Ad Alcara è fissato l’appuntamento per l’inizio della rivolta nella chiesa del Rosario per il giovedì 17 maggio giorno dell’Ascensione. All’alba di quel giorno i “miserabili”, nessuno di loro manca all’appello, armati di tutto ciò di cui è stato possibile munirsi, con alcune bandiere tricolore, improvvisate con pezze di stoffa messe insieme, cominciano a percorrere le vie del paese al grido di: «Viva Garibaldi, viva Vittorio Emanuele, viva l’Italia, a morte i cappeddi». Lungo il percorso, il corteo si va ingrossando perché vi si uniscono donne e bambini. Verso le undici antimeridiane, i manifestanti si presentano nella piazza di fronte al “casino dei civili” dove i “civili” si riuniscono per discutere e giocare, in attesa che si faccia l’ora di pranzo. Quivi, ad un certo momento, esplode la rabbia dei contadini, si registra una carneficina. Undici persone tra i civili sono trucidate, compresi due ragazzi, tra cui il sindaco, il figlio ed il nipote. È difficile ricostruire lo svolgimento esatto dei fatti, dato che sono andati perduti i tre volumi dell’inchiesta, l’elemento certo è il risultato di 11 morti ammazzati ed il paese in mano ai rivoluzionari fino al 24 giugno, giorno in cui il colonnello garibaldino Giovanni Interdonato (cugino dell’avvocato Interdonato), con un manipolo di uomini, giunge ad Alcara senza incontrare ostilità alcuna, per riportarvi l’ordine. Mostrandosi amico dei rivoltosi, l’Interdonato, dopo aver reso gli onori alla bandiera tricolore esposta nel municipio, convoca i capi del movimento rivoltoso facendosi consegnare le armi in loro possesso. Successivamente, procede a far arrestare i facinorosi, incaricando don Luigi Bartolo Gentile (un “burgisi”) di provvedere alla gestione della cosa pubblica. Come era naturale che avvenisse, per cominciare a dare un segno della vendetta, costui provvede a far arrestare quei congiurati che dal colonnello Interdonato sono stati lasciati liberi perché marginalmente implicati nella sommossa. Preme solo sottolineare che tutti i documenti reperiti hanno una sola matrice: i “cappeddi”, (i soli che sappiano usare la penna) e che i componenti delle commissioni, malgrado l’invito della Segreteria di Stato di inserirvi anche artigiani e contadini, erano interamente composte da soggetti appartenenti al rango della borghesia agraria o al ceto dei “civili”.
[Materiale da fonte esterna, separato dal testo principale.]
(** X7: when the target indices go up strictly from [lo] on, the colors
    of the given array that lie below [lo] are found at the same indices in
    the extended array. *)
Theorem generatePywalPalette_keeps_prefix (h : heap) pywalColors items (lo : Z) :
  h !! pywalColors = Some (Arr items) →
  ascending lo (Z.of_nat (length items)) EXTENDED_PYWAL_COLORS →
  ∃ colors extended,
    generatePywalPalette changeLuminance EXTENDED_PYWAL_COLORS pywalColors h =
      (Returns colors, <[colors := Arr extended]> h) ∧
    ∀ i : nat, (Z.of_nat i < lo)%Z → extended !! i = items !! i.
Proof.
  intros Hp Hasc. eexists _, _. split; [by apply generatePywalPalette_run|].
  intros i Hi. destruct EXTENDED_PYWAL_COLORS as [|color specs] eqn:Hspecs; [done|].
  rewrite <- (Nat2Z.id i).
  apply (extended_below _ _ _ _ lo (Z.of_nat (length items))); [done|lia|].
  simpl in Hasc. lia.
Qed.

Lemma extended_modified colors specs (lo : Z) t ci m mn mx :
  ascending lo (Z.of_nat (length colors)) specs → (0 ≤ lo)%Z →
  IModifiedPywalColor t ci m mn mx ∈ specs → (0 ≤ ci < t)%Z →
  ∃ source,
    foldl (insert_color changeLuminance) colors specs !! Z.to_nat ci = Some source ∧
    foldl (insert_color changeLuminance) colors specs !! Z.to_nat t =
      Some (VString (changeLuminance source m mn mx)).
Proof.
  revert colors lo.
  induction specs as [|color specs IH]; intros colors lo Hasc Hlo Hin Hci.
  { by apply elem_of_nil in Hin. }
  simpl in *. destruct Hasc as [Hcolor Hasc].
  apply elem_of_cons in Hin as [<-|Hin].
  - simpl in *.
    assert (Z.to_nat ci < length colors) as Hlen by lia.
    destruct (lookup_lt_is_Some_2 colors (Z.to_nat ci) Hlen) as [source Hsource].
    exists source. split.
    + rewrite (extended_below _ _ _ ci _ _ Hasc); [|lia|rewrite length_items_splice; lia].
      rewrite items_splice_below by lia. done.
    + rewrite (extended_below _ _ _ t _ _ Hasc); [|lia|rewrite length_items_splice; lia].
      rewrite items_splice_at by lia. unfold items_get.
      destruct (Z.ltb_spec ci 0); [lia|]. by rewrite Hsource.
  - apply (IH _ (targetIndex color + 1)%Z); [|lia|done|done].
    rewrite length_insert_color. by replace (Z.of_nat (S (length colors)))
      with (Z.of_nat (length colors) + 1)%Z by lia.
Qed.
(** * not-h-m-m: the outline editor's tree model, importer and exporter

    A shallow embedding of [not-h-m-m.py]: the [Node] tree, the visible-node
    flattener, selection clamping, the Markdown importer and exporter, and
    the key-binding handlers that edit the tree, the tree that is painted
    and the start-up.

    ** How Python objects are represented

    A Python [Node] is a mutable object that owns the list of its children
    and carries a back-pointer [parent].  Every tree the program builds
    ([parse_md], the [tab] and [enter] handlers) hangs each fresh node under
    exactly one parent, so an object is determined by its position in the
    tree.  The embedding therefore keeps the tree as a value ([Node]) and
    uses the position of a node, the list of child indices leading to it
    from the root ([NodeRef]), as the object's identity:
      - [node.parent]                 is the position without its last index
                                      ([parent]); the root has none;
      - [node.parent.children.index(node)] is that last index;
      - a mutation [node.f = v]       is [update_at] at the node's position;
      - [a == b] on nodes (identity)  is equality of positions.
    A reference the program keeps across a mutation stays a valid position:
    the stack of [parse_md] holds nodes whose child lists only grow at the
    end, and the handlers look up [new_node] after they have inserted it. *)

From Stdlib Require Import ZArith Lia String Ascii.
From stdpp Require Import base tactics option list sorting strings.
La Commissione Speciale di Patti, il 18 di agosto, senza tenere in alcuna considerazione le giustificazioni che gli incriminati esternano, emette una dura sentenza, senza appello, di condanna a morte per 26 persone e sette condanne a 25 anni di carcere, mentre per 33 ne decide il rinvio. Dai documenti risulta che il 20 agosto sarebbe stata eseguita la sentenza per 12 dei rivoltosi nel piano della Chiesa di San Antonio Abate di Patti. In quel momento l’illusione rivoluzionaria è già finita da tempo, Garibaldi ormai è lontano, quello stesso giorno varca lo Stretto, lasciando la Sicilia. Si consuma, quindi, tutta la tragedia ma la storia dei fatti di Alcara non si conclude qui, prosegue nelle aule dei tribunali. Si chiude così la vicenda anche per gli altri imputati al processo ed una delle pagine più nere del Risorgimento finisce così di essere scritta.